The Magician of Wall Street isn’t really a magician, or at least, not a stage magician. He’s a financial wizard. Or he was.

But there’s something singularly appropriate that a story about a man called “The Magician” begins with a tarot card reading, a reading where, when you look back at it after the story ends, every single thing in it has come true. But not in the way that the heroine thinks.

I found this chilling, how Abby is totally warned about what’s going to happen, and completely ignores the warnings because of her preconceived notions about Oliver (the Magician) who admittedly hurt her terribly, and Gil, her old friend and Oliver’s former business associate.

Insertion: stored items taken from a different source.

(* ===== verification/Opcode.v ===== *)
(** The IR opcodes of decode.h: the instruction list [RV_INSN_LIST] with its
    per-instruction attributes (length, may-branch) and the macro-operation
    opcodes of [FUSE_INSN_LIST], for the default feature set of feature.h
    (M, A, F, C, Zicsr, Zifencei, Zba, Zbb, Zbc and Zbs; no SYSTEM, so no
    [rv_insn_sret]). *)

From S2P Require Import Prelude.

Inductive opcode_t : Set :=
  | rv_insn_nop | rv_insn_lui | rv_insn_auipc | rv_insn_jal | rv_insn_jalr | rv_insn_beq
  | rv_insn_bne | rv_insn_blt | rv_insn_bge | rv_insn_bltu | rv_insn_bgeu | rv_insn_lb
  | rv_insn_lh | rv_insn_lw | rv_insn_lbu | rv_insn_lhu | rv_insn_sb | rv_insn_sh
  | rv_insn_sw | rv_insn_addi | rv_insn_slti | rv_insn_sltiu | rv_insn_xori | rv_insn_ori
  | rv_insn_andi | rv_insn_slli | rv_insn_srli | rv_insn_srai | rv_insn_add | rv_insn_sub
  | rv_insn_sll | rv_insn_slt | rv_insn_sltu | rv_insn_xor | rv_insn_srl | rv_insn_sra
  | rv_insn_or | rv_insn_and | rv_insn_fence | rv_insn_ecall | rv_insn_ebreak | rv_insn_wfi
  | rv_insn_uret | rv_insn_hret | rv_insn_mret | rv_insn_sfencevma | rv_insn_fencei
  | rv_insn_csrrw | rv_insn_csrrs | rv_insn_csrrc | rv_insn_csrrwi | rv_insn_csrrsi
  | rv_insn_csrrci | rv_insn_sh1add | rv_insn_sh2add | rv_insn_sh3add | rv_insn_andn
  | rv_insn_orn | rv_insn_xnor | rv_insn_clz | rv_insn_ctz | rv_insn_cpop | rv_insn_max
  | rv_insn_maxu | rv_insn_min | rv_insn_minu | rv_insn_sextb | rv_insn_sexth
  | rv_insn_zexth | rv_insn_rol | rv_insn_ror | rv_insn_rori | rv_insn_orcb | rv_insn_rev8
  | rv_insn_clmul | rv_insn_clmulh | rv_insn_clmulr | rv_insn_bclr | rv_insn_bclri
  | rv_insn_bext | rv_insn_bexti | rv_insn_binv | rv_insn_binvi | rv_insn_bset
  | rv_insn_bseti | rv_insn_mul | rv_insn_mulh | rv_insn_mulhsu | rv_insn_mulhu
  | rv_insn_div | rv_insn_divu | rv_insn_rem | rv_insn_remu | rv_insn_lrw | rv_insn_scw
  | rv_insn_amoswapw | rv_insn_amoaddw | rv_insn_amoxorw | rv_insn_amoandw | rv_insn_amoorw
  | rv_insn_amominw | rv_insn_amomaxw | rv_insn_amominuw | rv_insn_amomaxuw | rv_insn_flw
  | rv_insn_fsw | rv_insn_fmadds | rv_insn_fmsubs | rv_insn_fnmsubs | rv_insn_fnmadds
  | rv_insn_fadds | rv_insn_fsubs | rv_insn_fmuls | rv_insn_fdivs | rv_insn_fsqrts
  | rv_insn_fsgnjs | rv_insn_fsgnjns | rv_insn_fsgnjxs | rv_insn_fmins | rv_insn_fmaxs
  | rv_insn_fcvtws | rv_insn_fcvtwus | rv_insn_fmvxw | rv_insn_feqs | rv_insn_flts
  | rv_insn_fles | rv_insn_fclasss | rv_insn_fcvtsw | rv_insn_fcvtswu | rv_insn_fmvwx
  | rv_insn_caddi4spn | rv_insn_clw | rv_insn_csw | rv_insn_cnop | rv_insn_caddi
  | rv_insn_cjal | rv_insn_cli | rv_insn_caddi16sp | rv_insn_clui | rv_insn_csrli
  | rv_insn_csrai | rv_insn_candi | rv_insn_csub | rv_insn_cxor | rv_insn_cor
  | rv_insn_cand | rv_insn_cj | rv_insn_cbeqz | rv_insn_cbnez | rv_insn_cslli
  | rv_insn_clwsp | rv_insn_cjr | rv_insn_cmv | rv_insn_cebreak | rv_insn_cjalr
  | rv_insn_cadd | rv_insn_cswsp | rv_insn_cflwsp | rv_insn_cfswsp | rv_insn_cflw
  | rv_insn_cfsw | rv_insn_fuse1 | rv_insn_fuse2 | rv_insn_fuse3 | rv_insn_fuse4
  | rv_insn_fuse5 | rv_insn_fuse6 | rv_insn_fuse7 | rv_insn_fuse8 | rv_insn_fuse9
  | rv_insn_fuse10 | rv_insn_fuse11 | rv_insn_fuse12.

(** The value of the C enumerator; it is what [uint8_t opcode] holds. *)
Definition opcode_num (o : opcode_t) : N :=
  match o with
  | rv_insn_nop => 0%N | rv_insn_lui => 1%N | rv_insn_auipc => 2%N | rv_insn_jal => 3%N
  | rv_insn_jalr => 4%N | rv_insn_beq => 5%N | rv_insn_bne => 6%N | rv_insn_blt => 7%N
  | rv_insn_bge => 8%N | rv_insn_bltu => 9%N | rv_insn_bgeu => 10%N | rv_insn_lb => 11%N
  | rv_insn_lh => 12%N | rv_insn_lw => 13%N | rv_insn_lbu => 14%N | rv_insn_lhu => 15%N
  | rv_insn_sb => 16%N | rv_insn_sh => 17%N | rv_insn_sw => 18%N | rv_insn_addi => 19%N
  | rv_insn_slti => 20%N | rv_insn_sltiu => 21%N | rv_insn_xori => 22%N
  | rv_insn_ori => 23%N | rv_insn_andi => 24%N | rv_insn_slli => 25%N
  | rv_insn_srli => 26%N | rv_insn_srai => 27%N | rv_insn_add => 28%N | rv_insn_sub => 29%N
  | rv_insn_sll => 30%N | rv_insn_slt => 31%N | rv_insn_sltu => 32%N | rv_insn_xor => 33%N
  | rv_insn_srl => 34%N | rv_insn_sra => 35%N | rv_insn_or => 36%N | rv_insn_and => 37%N
  | rv_insn_fence => 38%N | rv_insn_ecall => 39%N | rv_insn_ebreak => 40%N
  | rv_insn_wfi => 41%N | rv_insn_uret => 42%N | rv_insn_hret => 43%N
  | rv_insn_mret => 44%N | rv_insn_sfencevma => 45%N | rv_insn_fencei => 46%N
  | rv_insn_csrrw => 47%N | rv_insn_csrrs => 48%N | rv_insn_csrrc => 49%N
  | rv_insn_csrrwi => 50%N | rv_insn_csrrsi => 51%N | rv_insn_csrrci => 52%N
  | rv_insn_sh1add => 53%N | rv_insn_sh2add => 54%N | rv_insn_sh3add => 55%N
  | rv_insn_andn => 56%N | rv_insn_orn => 57%N | rv_insn_xnor => 58%N | rv_insn_clz => 59%N
  | rv_insn_ctz => 60%N | rv_insn_cpop => 61%N | rv_insn_max => 62%N | rv_insn_maxu => 63%N
  | rv_insn_min => 64%N | rv_insn_minu => 65%N | rv_insn_sextb => 66%N
  | rv_insn_sexth => 67%N | rv_insn_zexth => 68%N | rv_insn_rol => 69%N
  | rv_insn_ror => 70%N | rv_insn_rori => 71%N | rv_insn_orcb => 72%N
  | rv_insn_rev8 => 73%N | rv_insn_clmul => 74%N | rv_insn_clmulh => 75%N
  | rv_insn_clmulr => 76%N | rv_insn_bclr => 77%N | rv_insn_bclri => 78%N
  | rv_insn_bext => 79%N | rv_insn_bexti => 80%N | rv_insn_binv => 81%N
  | rv_insn_binvi => 82%N | rv_insn_bset => 83%N | rv_insn_bseti => 84%N
  | rv_insn_mul => 85%N | rv_insn_mulh => 86%N | rv_insn_mulhsu => 87%N
  | rv_insn_mulhu => 88%N | rv_insn_div => 89%N | rv_insn_divu => 90%N
  | rv_insn_rem => 91%N | rv_insn_remu => 92%N | rv_insn_lrw => 93%N | rv_insn_scw => 94%N
  | rv_insn_amoswapw => 95%N | rv_insn_amoaddw => 96%N | rv_insn_amoxorw => 97%N
  | rv_insn_amoandw => 98%N | rv_insn_amoorw => 99%N | rv_insn_amominw => 100%N
  | rv_insn_amomaxw => 101%N | rv_insn_amominuw => 102%N | rv_insn_amomaxuw => 103%N
  | rv_insn_flw => 104%N | rv_insn_fsw => 105%N | rv_insn_fmadds => 106%N
  | rv_insn_fmsubs => 107%N | rv_insn_fnmsubs => 108%N | rv_insn_fnmadds => 109%N
  | rv_insn_fadds => 110%N | rv_insn_fsubs => 111%N | rv_insn_fmuls => 112%N
  | rv_insn_fdivs => 113%N | rv_insn_fsqrts => 114%N | rv_insn_fsgnjs => 115%N
  | rv_insn_fsgnjns => 116%N | rv_insn_fsgnjxs => 117%N | rv_insn_fmins => 118%N
  | rv_insn_fmaxs => 119%N | rv_insn_fcvtws => 120%N | rv_insn_fcvtwus => 121%N
  | rv_insn_fmvxw => 122%N | rv_insn_feqs => 123%N | rv_insn_flts => 124%N
  | rv_insn_fles => 125%N | rv_insn_fclasss => 126%N | rv_insn_fcvtsw => 127%N
  | rv_insn_fcvtswu => 128%N | rv_insn_fmvwx => 129%N | rv_insn_caddi4spn => 130%N
  | rv_insn_clw => 131%N | rv_insn_csw => 132%N | rv_insn_cnop => 133%N
  | rv_insn_caddi => 134%N | rv_insn_cjal => 135%N | rv_insn_cli => 136%N
  | rv_insn_caddi16sp => 137%N | rv_insn_clui => 138%N | rv_insn_csrli => 139%N
  | rv_insn_csrai => 140%N | rv_insn_candi => 141%N | rv_insn_csub => 142%N
  | rv_insn_cxor => 143%N | rv_insn_cor => 144%N | rv_insn_cand => 145%N
  | rv_insn_cj => 146%N | rv_insn_cbeqz => 147%N | rv_insn_cbnez => 148%N
  | rv_insn_cslli => 149%N | rv_insn_clwsp => 150%N | rv_insn_cjr => 151%N
  | rv_insn_cmv => 152%N | rv_insn_cebreak => 153%N | rv_insn_cjalr => 154%N
  | rv_insn_cadd => 155%N | rv_insn_cswsp => 156%N | rv_insn_cflwsp => 157%N
  | rv_insn_cfswsp => 158%N | rv_insn_cflw => 159%N | rv_insn_cfsw => 160%N
  | rv_insn_fuse1 => 162%N | rv_insn_fuse2 => 163%N | rv_insn_fuse3 => 164%N
  | rv_insn_fuse4 => 165%N | rv_insn_fuse5 => 166%N | rv_insn_fuse6 => 167%N
  | rv_insn_fuse7 => 168%N | rv_insn_fuse8 => 169%N | rv_insn_fuse9 => 170%N
  | rv_insn_fuse10 => 171%N | rv_insn_fuse11 => 172%N | rv_insn_fuse12 => 173%N
  end.

Definition opcode_of_num (n : N) : option opcode_t :=
  match n with
  | 0%N => Some rv_insn_nop | 1%N => Some rv_insn_lui | 2%N => Some rv_insn_auipc
  | 3%N => Some rv_insn_jal | 4%N => Some rv_insn_jalr | 5%N => Some rv_insn_beq
  | 6%N => Some rv_insn_bne | 7%N => Some rv_insn_blt | 8%N => Some rv_insn_bge
  | 9%N => Some rv_insn_bltu | 10%N => Some rv_insn_bgeu | 11%N => Some rv_insn_lb
  | 12%N => Some rv_insn_lh | 13%N => Some rv_insn_lw | 14%N => Some rv_insn_lbu
  | 15%N => Some rv_insn_lhu | 16%N => Some rv_insn_sb | 17%N => Some rv_insn_sh
  | 18%N => Some rv_insn_sw | 19%N => Some rv_insn_addi | 20%N => Some rv_insn_slti
  | 21%N => Some rv_insn_sltiu | 22%N => Some rv_insn_xori | 23%N => Some rv_insn_ori
  | 24%N => Some rv_insn_andi | 25%N => Some rv_insn_slli | 26%N => Some rv_insn_srli
  | 27%N => Some rv_insn_srai | 28%N => Some rv_insn_add | 29%N => Some rv_insn_sub
  | 30%N => Some rv_insn_sll | 31%N => Some rv_insn_slt | 32%N => Some rv_insn_sltu
  | 33%N => Some rv_insn_xor | 34%N => Some rv_insn_srl | 35%N => Some rv_insn_sra
  | 36%N => Some rv_insn_or | 37%N => Some rv_insn_and | 38%N => Some rv_insn_fence
  | 39%N => Some rv_insn_ecall | 40%N => Some rv_insn_ebreak | 41%N => Some rv_insn_wfi
  | 42%N => Some rv_insn_uret | 43%N => Some rv_insn_hret | 44%N => Some rv_insn_mret
  | 45%N => Some rv_insn_sfencevma | 46%N => Some rv_insn_fencei
  | 47%N => Some rv_insn_csrrw | 48%N => Some rv_insn_csrrs | 49%N => Some rv_insn_csrrc
  | 50%N => Some rv_insn_csrrwi | 51%N => Some rv_insn_csrrsi | 52%N => Some rv_insn_csrrci
  | 53%N => Some rv_insn_sh1add | 54%N => Some rv_insn_sh2add | 55%N => Some rv_insn_sh3add
  | 56%N => Some rv_insn_andn | 57%N => Some rv_insn_orn | 58%N => Some rv_insn_xnor
  | 59%N => Some rv_insn_clz | 60%N => Some rv_insn_ctz | 61%N => Some rv_insn_cpop
  | 62%N => Some rv_insn_max | 63%N => Some rv_insn_maxu | 64%N => Some rv_insn_min
  | 65%N => Some rv_insn_minu | 66%N => Some rv_insn_sextb | 67%N => Some rv_insn_sexth
  | 68%N => Some rv_insn_zexth | 69%N => Some rv_insn_rol | 70%N => Some rv_insn_ror
  | 71%N => Some rv_insn_rori | 72%N => Some rv_insn_orcb | 73%N => Some rv_insn_rev8
  | 74%N => Some rv_insn_clmul | 75%N => Some rv_insn_clmulh | 76%N => Some rv_insn_clmulr
  | 77%N => Some rv_insn_bclr | 78%N => Some rv_insn_bclri | 79%N => Some rv_insn_bext
  | 80%N => Some rv_insn_bexti | 81%N => Some rv_insn_binv | 82%N => Some rv_insn_binvi
  | 83%N => Some rv_insn_bset | 84%N => Some rv_insn_bseti | 85%N => Some rv_insn_mul
  | 86%N => Some rv_insn_mulh | 87%N => Some rv_insn_mulhsu | 88%N => Some rv_insn_mulhu
  | 89%N => Some rv_insn_div | 90%N => Some rv_insn_divu | 91%N => Some rv_insn_rem
  | 92%N => Some rv_insn_remu | 93%N => Some rv_insn_lrw | 94%N => Some rv_insn_scw
  | 95%N => Some rv_insn_amoswapw | 96%N => Some rv_insn_amoaddw
  | 97%N => Some rv_insn_amoxorw | 98%N => Some rv_insn_amoandw
  | 99%N => Some rv_insn_amoorw | 100%N => Some rv_insn_amominw
  | 101%N => Some rv_insn_amomaxw | 102%N => Some rv_insn_amominuw
  | 103%N => Some rv_insn_amomaxuw | 104%N => Some rv_insn_flw | 105%N => Some rv_insn_fsw
  | 106%N => Some rv_insn_fmadds | 107%N => Some rv_insn_fmsubs
  | 108%N => Some rv_insn_fnmsubs | 109%N => Some rv_insn_fnmadds
  | 110%N => Some rv_insn_fadds | 111%N => Some rv_insn_fsubs | 112%N => Some rv_insn_fmuls
  | 113%N => Some rv_insn_fdivs | 114%N => Some rv_insn_fsqrts
  | 115%N => Some rv_insn_fsgnjs | 116%N => Some rv_insn_fsgnjns
  | 117%N => Some rv_insn_fsgnjxs | 118%N => Some rv_insn_fmins
  | 119%N => Some rv_insn_fmaxs | 120%N => Some rv_insn_fcvtws
  | 121%N => Some rv_insn_fcvtwus | 122%N => Some rv_insn_fmvxw
  | 123%N => Some rv_insn_feqs | 124%N => Some rv_insn_flts | 125%N => Some rv_insn_fles
  | 126%N => Some rv_insn_fclasss | 127%N => Some rv_insn_fcvtsw
  | 128%N => Some rv_insn_fcvtswu | 129%N => Some rv_insn_fmvwx
  | 130%N => Some rv_insn_caddi4spn | 131%N => Some rv_insn_clw | 132%N => Some rv_insn_csw
  | 133%N => Some rv_insn_cnop | 134%N => Some rv_insn_caddi | 135%N => Some rv_insn_cjal
  | 136%N => Some rv_insn_cli | 137%N => Some rv_insn_caddi16sp
  | 138%N => Some rv_insn_clui | 139%N => Some rv_insn_csrli | 140%N => Some rv_insn_csrai
  | 141%N => Some rv_insn_candi | 142%N => Some rv_insn_csub | 143%N => Some rv_insn_cxor
  | 144%N => Some rv_insn_cor | 145%N => Some rv_insn_cand | 146%N => Some rv_insn_cj
  | 147%N => Some rv_insn_cbeqz | 148%N => Some rv_insn_cbnez | 149%N => Some rv_insn_cslli
  | 150%N => Some rv_insn_clwsp | 151%N => Some rv_insn_cjr | 152%N => Some rv_insn_cmv
  | 153%N => Some rv_insn_cebreak | 154%N => Some rv_insn_cjalr
  | 155%N => Some rv_insn_cadd | 156%N => Some rv_insn_cswsp | 157%N => Some rv_insn_cflwsp
  | 158%N => Some rv_insn_cfswsp | 159%N => Some rv_insn_cflw | 160%N => Some rv_insn_cfsw
  | 162%N => Some rv_insn_fuse1 | 163%N => Some rv_insn_fuse2 | 164%N => Some rv_insn_fuse3
  | 165%N => Some rv_insn_fuse4 | 166%N => Some rv_insn_fuse5 | 167%N => Some rv_insn_fuse6
  | 168%N => Some rv_insn_fuse7 | 169%N => Some rv_insn_fuse8 | 170%N => Some rv_insn_fuse9
  | 171%N => Some rv_insn_fuse10 | 172%N => Some rv_insn_fuse11
  | 173%N => Some rv_insn_fuse12
  | _ => None
  end.

(** [N_RV_INSNS], the enumerator between the two lists. *)
Definition N_RV_INSNS : N := 161.

Lemma opcode_of_num_num o : opcode_of_num (opcode_num o) = Some o.
Proof. by destruct o. Qed.

#[export] Instance opcode_eq_dec : EqDecision opcode_t.
Proof.
  refine (fun a b => match decide (opcode_num a = opcode_num b) with
                     | left H => left _ | right H => right _ end).
  - assert (Some a = Some b) as E by (rewrite <- !opcode_of_num_num; by rewrite H).
    congruence.
  - congruence.
Defined.

(** [__rv_insn_<inst>_len]: the length operand of the instruction list.  Fused
    opcodes have no entry; their handlers advance the PC themselves. *)
Definition insn_len (o : opcode_t) : Z :=
  match o with
  | rv_insn_caddi4spn | rv_insn_clw | rv_insn_csw | rv_insn_cnop | rv_insn_caddi
  | rv_insn_cjal | rv_insn_cli | rv_insn_caddi16sp | rv_insn_clui | rv_insn_csrli
  | rv_insn_csrai | rv_insn_candi | rv_insn_csub | rv_insn_cxor | rv_insn_cor
  | rv_insn_cand | rv_insn_cj | rv_insn_cbeqz | rv_insn_cbnez | rv_insn_cslli
  | rv_insn_clwsp | rv_insn_cjr | rv_insn_cmv | rv_insn_cebreak | rv_insn_cjalr
  | rv_insn_cadd | rv_insn_cswsp | rv_insn_cflwsp | rv_insn_cfswsp | rv_insn_cflw
  | rv_insn_cfsw => 2
  | _ => 4
  end.

Definition insn_is_branch (o : opcode_t) : bool :=
  match o with
  | rv_insn_jal | rv_insn_jalr | rv_insn_beq | rv_insn_bne | rv_insn_blt | rv_insn_bge
  | rv_insn_bltu | rv_insn_bgeu | rv_insn_fence | rv_insn_ecall | rv_insn_ebreak
  | rv_insn_mret | rv_insn_sfencevma | rv_insn_fencei | rv_insn_csrrw | rv_insn_cjal
  | rv_insn_cj | rv_insn_cbeqz | rv_insn_cbnez | rv_insn_cjr | rv_insn_cebreak
  | rv_insn_cjalr => true
  | _ => false
  end.

Definition insn_is_unconditional_branch (o : opcode_t) : bool :=
  match o with
  | rv_insn_ecall | rv_insn_ebreak | rv_insn_jal | rv_insn_jalr | rv_insn_mret
  | rv_insn_csrrw | rv_insn_cj | rv_insn_cjalr | rv_insn_cjal | rv_insn_cjr
  | rv_insn_cebreak => true
  | _ => false
  end.

Definition insn_is_direct_branch (o : opcode_t) : bool :=
  match o with
  | rv_insn_jal | rv_insn_cjal | rv_insn_cj => true
  | _ => false
  end.

Definition insn_is_indirect_branch (o : opcode_t) : bool :=
  match o with
  | rv_insn_jalr | rv_insn_cjalr | rv_insn_cjr => true
  | _ => false
  end.

Definition is_fuse (o : opcode_t) : bool := (N_RV_INSNS <? opcode_num o)%N.

(** Register numbers ([rv_reg_<name>]) the handlers mention. *)
Definition rv_reg_zero : Z := 0.
Definition rv_reg_ra : Z := 1.
Definition rv_reg_sp : Z := 2.
Definition rv_reg_a0 : Z := 10.
Definition rv_reg_a1 : Z := 11.
Definition rv_reg_a2 : Z := 12.
Definition rv_reg_a7 : Z := 17.
Definition N_RV_REGS : nat := 32.

(** Every direct or indirect jump that may end a block is one the block
    translator stops at. *)
Lemma indirect_is_branch o : insn_is_indirect_branch o = true -> insn_is_branch o = true.
Proof. by destruct o. Qed.
Lemma direct_is_branch o : insn_is_direct_branch o = true -> insn_is_branch o = true.
Proof. by destruct o. Qed.
Lemma unconditional_is_branch o :
  insn_is_unconditional_branch o = true -> insn_is_branch o = true.
Proof. by destruct o. Qed.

In spite of all the evidence that Gil was running a Ponzi scheme (a la Bernie Madoff) Abby refuses to believe that Gil might want to hurt her as part of his plans. Because she doesn’t trust Oliver not to control her the way her father did. And the way she knows her daddy still wants to.

Abby has some serious “Daddy issues”. And Oliver is definitely a LOT like her father. Which does make one wonder a whole lot about why she got so deeply involved with a man just like dear old dad.

But I digress.

The Magician of Wall Street had two different stories going on. The surface story was the suspense. The financial genius, Oliver, loses his investment firm because his associate, Gil was running a Ponzi scheme under his nose. Oliver missed the whole thing because he was too busy with Abby.

And Abby thought Oliver was too busy working to pay enough attention to her, so she left him, moved to the West Coast and went into partnership with her best friend in a New Age bookstore. From Abby’s perspective, Oliver may have lived with her and slept with her, but he didn’t love her. Oliver never let himself lose that much control. Oliver was all about taking control–of her. So Abby ran away.

And Gil, he manipulated the whole thing. Well, not the love. But he pointed them at each other and watched them dance. Then messed everything up by trying to kill them. Except these two people are already very, very messed up. Gil just added bullets and explosives.

Abby’s daddy threw in money and a company. I’m not sure who was more destructive. This story has an absolutely fantastic beginning. The scene with the Tarot card reading really works.

But Abby keeps wimping out after that. Gil was right, she is easily manipulated. This was an okay story, but after that fantastic beginning, I’d hoped for better.

I give The Magician of Wall Street 3 Stars.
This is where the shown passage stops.